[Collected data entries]
*** Block opens ***
Definition next_transport_id (a : Account) : N :=
  (1 + foldr N.max (transport_seq a) (t_id <$> transports a))%N.

(** [INSERT INTO transports]: the address is unique. *)
Definition insert_transport (ad entered configured : str) (add_timestamp : Z) (published : bool)
  : A unit :=
  λ a, if bool_decide (ad ∈ t_addr <$> transports a) then (Err UniqueViolated, a)
       else
         let id := next_transport_id a in
         (Ok tt, upd_transport_seq (λ _, id) (upd_transports (λ l, l ++
           [{| t_id := id; t_addr := ad; t_entered_param := entered;
               t_configured_param := configured; t_add_timestamp := add_timestamp;
               t_is_published := published |}]) a)).

(** [UPDATE transports SET .. WHERE addr=? AND ..]. *)
Definition update_transport (ad : str) (f : transport_row -> transport_row) : A unit :=
  modify (upd_transports (fmap (λ r, if bool_decide (t_addr r = ad) then f r else r))).

Section SetConfig.
Context `{!Platform, !Json SyncItem, !Json EnteredLoginParam, !Json ConfiguredLoginParamJson}.


Definition quoted (s : str) : str := 34%N :: s ++ [34%N].

(** [transport::add_pseudo_transport]; the other columns have their defaults. *)
Definition add_pseudo_transport (ad : str) : A unit :=
  let field (k : string) (v : str) := quoted (lit k) ++ lit ":" ++ v in
  insert_transport ad (to_json (default_entered_param ad))
    (lit "{" ++ join (lit ",")
       [field "addr" (quoted ad); field "imap" (lit "[]"); field "imap_user" (quoted []);
        field "imap_password" (quoted []); field "smtp" (lit "[]"); field "smtp_user" (quoted []);
        field "smtp_password" (quoted []); field "certificate_checks" (quoted (lit "Automatic"));
        field "oauth2" (lit "false")] ++ lit "}")
    0 true.

(** A transport as it is sent to the other devices. *)
Definition transport_data (r : transport_row) : option TransportData :=
  entered ← of_json (t_entered_param r);
  configured ← of_json (t_configured_param r);
  Some {| td_configured := configured; td_entered := entered; td_timestamp := t_add_timestamp r;
          td_is_published := t_is_published r |}.

(** [transport::send_sync_transports]: the first transport is never sent. *)
Definition send_sync_transports (now : Z) : A unit :=
  ts <- (λ a, match mapM transport_data (filter (λ r, (1 < t_id r)%N) (transports a)) with
              | Some ts => (Ok ts, a)
              | None => (Err InvalidJson, a)
              end) ;;
  removed <- gets (λ a, (λ '(ad, t), {| rt_addr := ad; rt_timestamp := t |})
                          <$> removed_transports a) ;;
  add_sync_item now (Transports ts removed).

(** [Context::check_config]. *)
Definition check_config (key : Config) (value : option str) : A unit :=
  match key with
  | Config.Socks5Enabled | Config.ProxyEnabled | Config.BccSelf | Config.MdnsEnabled
  | Config.Configured | Config.Bot | Config.NotifyAboutWrongPw | Config.SyncMsgs
  | Config.DisableIdle =>
      if bool_decide (value = None) || bool_decide (value = Some (lit "0"))
         || bool_decide (value = Some (lit "1"))
      then ret tt else fail BooleanExpected
  | _ => ret tt
  end.

(** The branch of [set_config_ex] for a configured account that changes its primary address. *)
Definition change_primary (now : Z) (ad : str) : A unit :=
  in_transaction (
    known <- gets (λ a, bool_decide (ad ∈ t_addr <$> transports a)) ;;
    if negb known then fail NotATransport
    else
      modify (upd_config (λ c, if bool_decide (is_Some (c !! key_name Config.ConfiguredAddr))
                               then <[key_name Config.ConfiguredAddr := ad]> c else c)) ;;;
      update_transport ad (λ r,
        {| t_id := t_id r; t_addr := t_addr r; t_entered_param := t_entered_param r;
           t_configured_param := t_configured_param r; t_add_timestamp := now;
           t_is_published := true |}) ;;;
      modify (upd_smtp_queue (λ _, [])) ;;;
      modify (upd_imap_send (λ _, []))) ;;;
  send_sync_transports now ;;;
  uncache_raw_config (key_name Config.ConfiguredAddr).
*** Block closes ***
TASK => Among the lines above, which contain the word "fail"? Copy every one.

RESULT BELOW =>
      then ret tt else fail BooleanExpected
    if negb known then fail NotATransport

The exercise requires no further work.